No hay manera razonable de aplaudir los métodos que están usando ahora mismo los movimientos que han puesto en jaque la educación pública superior, porque se oponen por completo a sus propias banderas: la toma violenta de las instalaciones universitarias contradice su repudio a la represión, mientras que su intransigencia frente a cualquier cambio en los planes de estudio anula la opción de diálogo que reclaman. Pero lo más grave, es que la violencia y la intransigencia con la que están actuando abona a la mala imagen de esas opciones educativas y se vuelve en contra de la igualdad social que persiguen.
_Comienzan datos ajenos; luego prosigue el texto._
Lemma term_wp_command v c t (Q : unit -> term -> Prop) : drawn v t -> wf g v -> (forall t', drawn (tcommand v c) t' -> Q tt t') -> wp (dispatch_csi g c) Q t.
Proof.
  intros Hd Hw HQ. destruct (wf_inside _ Hw) as [Hr Hc]. destruct (dw_sized _ _ Hd) as [Z1 Z2 Z3 Z4]. pose proof (param1_pos v 0 Hw). pose proof (param1_pos v 1 Hw). unfold dispatch_csi. eapply wp_gets_tv; [exact Hd|]. unfold tcommand in HQ.
  assert (forall x y, (forall t', drawn (set_cursor v x y) t' -> Q tt t') -> forall f, f v = set_cursor v x y -> wp (tv_upd f) Q t) as Hmove.
  { intros x y HQ' f Ef. eapply (wp_tv_upd v); [exact Hd|now rewrite Ef|]. rewrite Ef. exact HQ'. }
  destruct (c =? 65); [apply wp_bind, wp_param1; [exact Hw|lia|]; eapply Hmove; [exact HQ|]; cbv beta; f_equal; destruct (Z.ltb_spec (param1 v 0) (cur_row v)); lia|].
  destruct (c =? 66); [apply wp_bind, wp_param1; [exact Hw|lia|]; eapply Hmove; [exact HQ|]; cbv beta; f_equal; rewrite Z4; destruct (Z.leb_spec R (cur_row v + param1 v 0)); lia|].
  destruct (c =? 67); [apply wp_bind, wp_param1; [exact Hw|lia|]; eapply Hmove; [exact HQ|]; cbv beta; f_equal; rewrite Z3; destruct (Z.leb_spec C (cur_col v + param1 v 0)); lia|].
  destruct (c =? 68); [apply wp_bind, wp_param1; [exact Hw|lia|]; eapply Hmove; [exact HQ|]; cbv beta; f_equal; destruct (Z.ltb_spec (param1 v 0) (cur_col v)); lia|].
  destruct (_ || _).
  { apply wp_bind, wp_param1; [exact Hw|lia|]. apply wp_bind, wp_param1; [exact Hw|lia|]. eapply Hmove; [exact HQ|]. cbv beta. rewrite Z3, Z4. f_equal; [destruct (Z.ltb_spec R (param1 v 0))|destruct (Z.ltb_spec C (param1 v 1))]; lia. }
  destruct (c =? 74).
  { apply wp_bind, term_wp_param; [exact Hw|lia|]. destruct (_ =? 0); [now apply (wp_clear_rest v)|]. apply wp_when. destruct (_ =? 2); [|now apply HQ]. apply wp_bind. apply (wp_clear_screen v); try apply Hd. intros t1 D1.
    eapply (wp_tv_upd _ _ _ _ D1); [easy|]. intros t2 D2. now apply HQ. }
  destruct (c =? 75).
  { apply wp_bind, term_wp_param; [exact Hw|lia|]. apply wp_when. destruct (_ =? 0); [|now apply HQ]. unfold clear_line_to_eol. eapply wp_gets_tv; [exact Hd|]. apply wp_blank_row; auto. now rewrite <- Z3. }
  apply wp_when. destruct (c =? 109); [|now apply HQ]. now apply (term_wp_apply_sgr v).
Qed.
No es cierto que se trate de movimientos que deban ser avalados acríticamente por las izquierdas. Por el contrario, son éstas las que deberían encabezar la más firme oposición al deterioro de la educación pública superior en México, pues no existe una ruta mejor para promover la movilidad y la equidad sociales. Todas las demás dependen de la calidad de la educación pública: desde las que buscan la inserción laboral y la conquista individual de nuevas condiciones de vida, hasta las más audaces, que proponen el diseño y la puesta en marcha de un arreglo social y político diferente; desde la mirada personal de quien busca abandonar la pobreza por su esfuerzo, hasta la colectiva que quiere modificar el régimen político en que vivimos, es imprescindible la educación superior exitosa. No hay ninguna otra arma que supere a las universidades públicas y gratuitas para conseguir la igualdad de una sociedad.
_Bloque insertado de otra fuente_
Local Ltac special_tac := match goal with |- context [TOKENS_MAX - 1 <=? ?n] => destruct (Z.leb_spec (TOKENS_MAX - 1) n); [easy|]; rewrite push_in by lia; reflexivity end.
(** A round on a line with a token at its head. *)
Lemma tok_step_token c l tb toks : 0 <= tb -> is_blank c = false -> tb + room (c :: l) <= TOKBUF_MAX - 1 -> exists t rest tb', after_token c l tb toks t rest tb'.
Proof.
  intros H0 Hb Hr. destruct (plain c) eqn:Ep.
  - pose proof (tokbuf_room_le (c :: l)). destruct (scan_word_spec (c :: l) tb) as (w & rest & Es & Ew & Hw & Hs); [lia|lia|].
    destruct w as [|d w]; [simpl in Ew; subst rest; simpl in Hs; congruence|]. injection Ew as <- Ew.
    exists (TOK_WORD, c :: w), rest, (tb + Z.of_nat (length (c :: w)) + 1). split; [|split; [|split; [simpl length; lia|split]]].
    + rewrite Ew. change (c :: w ++ rest) with ((c :: w) ++ rest). now rewrite lex_word.
    + rewrite Ew, length_app. lia.
    + rewrite (room_stops rest Hs). unfold room. rewrite Ep. rewrite Ew. simpl length. rewrite length_app. lia.
    + assert (room (c :: l) = Z.of_nat (length l) + 2) as Er by (unfold room; rewrite Ep; simpl length; lia).
      assert (length l = (length w + length rest)%nat) as El by (rewrite Ew; apply length_app).
      unfold tok_step. apply plain_cases in Ep as (_ & E2 & E3 & E4). rewrite Hb, E2, E3, E4. destruct (Z.leb_spec (TOKENS_MAX - 1) (Z.of_nat (length toks))); [easy|]. rewrite push_in by lia.
      unfold bind at 1. rewrite Es. rewrite (proj2 (Z.leb_gt _ _)) by (simpl length; lia). rewrite store_in by (simpl length; lia). reflexivity.
  - unfold tok_step. destruct (c =? 124) eqn:E2; [|destruct (c =? 60) eqn:E3; [|destruct (c =? 62) eqn:E4]].
    + exists (TOK_PIPE, []), l, tb. apply special_token; auto; [cbn [lex]|unfold tok_step]; rewrite Hb, E2; [easy|]. special_tac.
    + exists (TOK_REDIR_IN, []), l, tb. apply special_token; auto; [cbn [lex]|unfold tok_step]; rewrite Hb, E2, E3; [easy|]. special_tac.
    + destruct l as [|d l].
      * exists (TOK_REDIR_OUT, []), [], tb. apply special_token; auto; [cbn [lex]|unfold tok_step]; rewrite Hb, E2, E3, E4; [easy|]. special_tac.
      * destruct (d =? 62) eqn:Ed.
        -- exists (TOK_REDIR_APPEND, []), l, tb. apply special_token; auto; [cbn [lex]|simpl; lia|unfold tok_step]; rewrite Hb, E2, E3, E4, Ed; [easy|]. special_tac.
        -- exists (TOK_REDIR_OUT, []), (d :: l), tb. apply special_token; auto; [cbn [lex]|unfold tok_step]; rewrite Hb, E2, E3, E4, Ed; [easy|]. special_tac.
    + unfold plain, is_special in Ep. rewrite Hb, E2, E3, E4 in Ep. easy.
Qed.

Lemma tokenize_loop n : forall line tb toks, (length line < n)%nat -> 0 <= tb -> tb + room line <= TOKBUF_MAX - 1 -> Z.of_nat (length toks) <= TOKENS_MAX - 1 ->
  loop n tok_step (line, tb, toks) tt = Some (limit (toks ++ lex line []), tt).
Proof.
  induction n as [|n IH]; [lia|]. intros line tb toks Hn H0 Hr Ht.
  change (match tok_step (line, tb, toks) tt with Some (a, s) => match a with inl v => loop n tok_step v | inr r => ret r end s | None => None end = Some (limit (toks ++ lex line []), tt)).
  destruct line as [|c l].
  { cbn [tok_step]. simpl lex. change (flush []) with (@nil token). rewrite app_nil_r. unfold limit, ret. now rewrite (proj2 (Z.leb_le _ _)) by lia. }
  simpl in Hn. destruct (is_blank c) eqn:Hb.
  - cbn [tok_step lex]. rewrite Hb. change (flush []) with (@nil token). rewrite app_nil_l. apply IH; [lia|exact H0| |exact Ht].
    pose proof (tokbuf_room_le l). unfold room in Hr at 1. unfold plain in Hr. rewrite Hb in Hr. simpl in Hr. lia.
  - destruct (tok_step_token c l tb toks H0 Hb Hr) as (t & rest & tb' & El & Hl & H0' & Hr' & ->). rewrite El. destruct (Z.leb_spec (TOKENS_MAX - 1) (Z.of_nat (length toks))).
    + unfold limit. rewrite length_app. simpl length. now rewrite (proj2 (Z.leb_gt _ _)) by lia.
    + replace (toks ++ t :: lex rest []) with ((toks ++ [t]) ++ lex rest []) by now rewrite <- app_assoc. apply IH; [lia|lia|lia|]. rewrite length_app. simpl. lia.
Qed.

(** Whatever the line, its words are found, and there is room for them; only
    more than 63 tokens are refused. *)
Lemma tokenize_lex line : Z.of_nat (length line) < LINE_MAX -> tokenize line tt = Some (limit (lex line []), tt).
Proof.
  intros Hl. unfold tokenize. rewrite (tokenize_loop _ line 0 []); [easy|lia|lia| |easy]. pose proof (tokbuf_room_le line). unfold LINE_MAX, TOKBUF_MAX in *. lia.
Qed.

(** * Command lines *)

Definition redir_tokens (kind : tok_kind_t) (f : option (list Z)) : list token := match f with Some w => [(kind, []); (TOK_WORD, w)] | None => [] end.
Definition stage_tokens (s : stage_t) : list token :=
  map (pair TOK_WORD) (argv s) ++ redir_tokens TOK_REDIR_IN (in_file s) ++ redir_tokens (if append s then TOK_REDIR_APPEND else TOK_REDIR_OUT) (out_file s).
Fixpoint pipeline_tokens (stages : list stage_t) : list token :=
  match stages with
  | [] => []
  | s :: rest => stage_tokens s ++ match rest with [] => [] | _ => (TOK_PIPE, []) :: pipeline_tokens rest end
  end.
(** The tokens on a line, a blank behind each. *)
Definition token_text (t : token) : list Z :=
  match t.1 with TOK_WORD => t.2 | TOK_PIPE => [124] | TOK_REDIR_IN => [60] | TOK_REDIR_OUT => [62] | TOK_REDIR_APPEND => [62; 62] end ++ [32].
Definition print (stages : list stage_t) : list Z := concat (map token_text (pipeline_tokens stages)).

Definition word (w : list Z) : Prop := w <> [] /\ Forall (λ c, plain c = true) w.
Definition wf_token (t : token) : Prop := match t.1 with TOK_WORD => word t.2 | _ => t.2 = [] end.
Definition file_word (f : option (list Z)) : Prop := match f with Some w => word w | None => True end.
Record wf_stage (s : stage_t) : Prop := {
  ws_argc : 1 <= argc s < ARGV_MAX;
  ws_argv : Forall word (argv s);
  ws_in : file_word (in_file s);
  ws_out : file_word (out_file s);
  ws_append : out_file s = None -> append s = false }.
(** Only the first stage reads a file, only the last one writes one. *)
Definition redirs_at_ends (stages : list stage_t) (j : nat) : Prop := forall i s, stages !! i = Some s ->
  ((0 < j + i)%nat -> in_file s = None) /\ ((S i < length stages)%nat -> out_file s = None).
Record wf_pipeline (stages : list stage_t) : Prop := {
  wp_count : 1 <= Z.of_nat (length stages) <= STAGES_MAX;
  wp_stages : Forall wf_stage stages;
  wp_redirs : redirs_at_ends stages 0 }.

Lemma check_redirs_spec stages : forall j, check_redirs stages j = None <-> redirs_at_ends stages j.
Proof.
  induction stages as [|s stages IH]; intros j; cbn [check_redirs]; [split; [intros _ i s E; easy|easy]|].
  assert (redirs_at_ends (s :: stages) j <-> ((0 < j)%nat -> in_file s = None) /\ (stages <> [] -> out_file s = None) /\ redirs_at_ends stages (S j)) as ->.
  { split.
    - intros H. destruct (H 0%nat s eq_refl) as [H1 H2]. rewrite Nat.add_0_r in H1. split; [exact H1|]. split; [intros Hne; apply H2; destruct stages; [easy|simpl; lia]|].
      intros i s' E. destruct (H (S i) s' E) as [H3 H4]. split; [intros _; apply H3; lia|]. intros Hi. apply H4. simpl. lia.
    - intros (H1 & H2 & H3) [|i] s' E; simpl in E.
      + injection E as <-. rewrite Nat.add_0_r. split; [exact H1|]. intros Hi. apply H2. intros ->. simpl in Hi. lia.
      + destruct (H3 i s' E) as [H4 H5]. split; [intros _; apply H4; lia|]. intros Hi. apply H5. simpl in Hi. lia. }
  rewrite <- IH. assert (forall o : option (list Z), ~ is_Some o <-> o = None) as Hn by (intros o; symmetry; apply eq_None_not_Some).
  destruct (Nat.ltb_spec 0 j); cbn [andb]; repeat case_bool_decide; cbn [negb andb]; rewrite <- ?Hn; intuition (discriminate || lia).
Qed.

Lemma lex_print toks : Forall wf_token toks -> lex (concat (map token_text toks)) [] = toks.
Proof.
  induction 1 as [|[kind w] toks Hw _ IH]; [easy|]. cbn [map concat]. unfold token_text at 1. destruct kind; cbn [fst snd wf_token] in *; unfold wf_token in Hw; cbn [fst snd] in Hw;
    try (subst w; simpl; now rewrite IH).
  destruct Hw as [Hne Hw]. rewrite <- app_assoc. rewrite lex_word by easy. simpl. unfold flush. rewrite bool_decide_eq_false_2 by exact Hne. now rewrite IH.
Qed.

Lemma wf_redir_tokens kind f : kind <> TOK_WORD -> file_word f -> Forall wf_token (redir_tokens kind f).
Proof. destruct f as [w|]; simpl; [|constructor]. intros Hk Hw. repeat constructor; [|exact (proj1 Hw)|exact (proj2 Hw)]. now destruct kind. Qed.
Lemma wf_stage_tokens s : wf_stage s -> Forall wf_token (stage_tokens s).
Proof.
  intros [_ Ha Hi Ho _]. unfold stage_tokens. rewrite !Forall_app. split; [|split].
  - clear -Ha. induction Ha; simpl; constructor; auto.
  - now apply wf_redir_tokens.
  - apply wf_redir_tokens; [|exact Ho]. now destruct (append s).
Qed.
Lemma wf_pipeline_tokens stages : Forall wf_stage stages -> Forall wf_token (pipeline_tokens stages).
Proof.
  induction 1 as [|s stages Hs _ IH]; [constructor|]. cbn [pipeline_tokens]. apply Forall_app. split; [now apply wf_stage_tokens|]. destruct stages; [constructor|]. now constructor.
Qed.

Lemma argc_nonneg s : 0 <= argc s.
Proof. unfold argc. lia. Qed.
Lemma parse_words ws toks before cur : argc cur + Z.of_nat (length ws) < ARGV_MAX ->
  parse_tokens (map (pair TOK_WORD) ws ++ toks) before cur tt = parse_tokens toks before (Stage (argv cur ++ ws) (in_file cur) (out_file cur) (append cur)) tt.
Proof.
  revert cur. induction ws as [|w ws IH]; intros cur Hn; cbn [map app].
  - rewrite app_nil_r. now destruct cur.
  - simpl length in Hn. pose proof (argc_nonneg cur). cbn [parse_tokens]. rewrite (proj2 (Z.leb_gt _ _)) by lia. rewrite store_in by lia. rewrite IH; simpl; [now rewrite <- app_assoc|]. unfold argc in *. simpl. rewrite length_app. simpl. lia.
Qed.
Lemma parse_stage s toks before : wf_stage s -> parse_tokens (stage_tokens s ++ toks) before no_stage tt = parse_tokens toks before s tt.
Proof.
  intros [Hn _ _ _ Ha]. unfold stage_tokens. rewrite <- !app_assoc, parse_words; [|exact (proj2 Hn)]. simpl argv. rewrite app_nil_l. destruct s as [av fi fo ap]. simpl in *.
  assert (parse_tokens (redir_tokens TOK_REDIR_IN fi ++ redir_tokens (if ap then TOK_REDIR_APPEND else TOK_REDIR_OUT) fo ++ toks) before (Stage av None None false) =
    parse_tokens (redir_tokens (if ap then TOK_REDIR_APPEND else TOK_REDIR_OUT) fo ++ toks) before (Stage av fi None false)) as -> by (destruct fi; [reflexivity|easy]).
  destruct fo as [w|]; [|now rewrite (Ha eq_refl)]. simpl. now destruct ap.
Qed.
Lemma parse_stages stages before : Forall wf_stage stages -> stages <> [] -> Z.of_nat (length before + length stages) <= STAGES_MAX ->
  parse_tokens (pipeline_tokens stages) before no_stage tt = Some (inr (before ++ stages), tt).
Proof.
  intros Hw. revert before. induction Hw as [|s stages Hs _ IH]; intros before Hne Hn; [easy|]. simpl in Hn. pose proof (ws_argc _ Hs) as Hargc. cbn [pipeline_tokens]. rewrite parse_stage by exact Hs. destruct stages as [|s' stages].
  - cbn [parse_tokens]. rewrite (proj2 (Z.eqb_neq _ _)) by lia. now rewrite store_in by lia.
  - simpl length in Hn. set (toks := pipeline_tokens (s' :: stages)) in *. cbn [parse_tokens]. rewrite (proj2 (Z.eqb_neq _ _)) by lia. rewrite store_in by lia. rewrite (proj2 (Z.leb_gt _ _)) by lia. rewrite store_in by lia.
    rewrite IH; [now rewrite <- app_assoc|easy|]. rewrite length_app. simpl. lia.
Qed.
Lemma parse_print stages : wf_pipeline stages -> parse_pipeline (pipeline_tokens stages) tt = Some (inr stages, tt).
Proof.
  intros [Hn Hw Hr]. unfold parse_pipeline. rewrite store_in by easy. unfold bind. rewrite parse_stages; auto; [now rewrite app_nil_l, (proj2 (check_redirs_spec stages 0) Hr)| |simpl; lia]. intros ->. simpl in Hn. lia.
Qed.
Quienes creen que la sociedad debe vivir segmentada entre ricos y pobres eternamente, porobablemente celebran la expansión de esos movimientos y de sus métodos. Cada nueva noticia que divulga la violencia y el deterioro de la educación pública podría ser leída, por esos grupos, como una confirmación de que las escuelas privadas son las mejores opciones, de que en ellas se aprende más, se garantizan mejores carreras y de que las universidades pagadas por el Estado no son sino espacios para contener temporalmente la demanda laboral que, de otra manera, produciría un estallido social. Dudo que haya una mejor propaganda para todas esas falacias que la actitud beligerante de quienes están minando el prestigio de la educación pública superior.

Convengo en que haya movimientos que impidan la privatización de la escuela pública o que los estudiantes se levanten en contra de cualquier forma de discriminación o exclusión social, que impida el acceso de los más pobres a la educación superior; aplaudiría que se opongan a una educación ofrecida por profesores mal preparados, abusivos o flojos; me encantaría que promovieran la revisión de los planes de estudio y del trabajo en las aulas, para exigir que su tiempo de estudio sea siempre más provechoso y competitivo con las mejores universidades del mundo; que exigieran que los presupuestos se utilicen para traer a los mejores investigadores, para convocar los mejores seminarios, para impulsar los mejores proyectos y que cada peso gastado en esas escuelas sea gastado bajo las más estrictas medidas comparativas; y que promovieran, con el mismo ahínco, que sus compañeros no desaprovecharan cada minuto universitario. Pero esas no son las causas que se están persiguiendo.

De modo que no hay ninguna razón válida para respaldar la violencia que han esgrimido. A pesar de todo, la educación pública ha producido —y sigue haciéndolo— el mayor caudal de conocimientos individuales y colectivos, diagnósticos útiles, propuestas puntuales y resultados científicos del país. Las universidades privadas no han alcanzado la madurez suficiente para compararse, en conjunto, con la calidad que ofrecen las públicas del país. Así que no debemos equivocarnos. Las conquistas sociales casi siempre son atacadas —es cierto— por quienes ostentan el poder y los privilegios. Pero en esta ocasión, el ataque viene de abajo y de adentro y hay que conjurarlo a golpe de conciencia, no de violencia.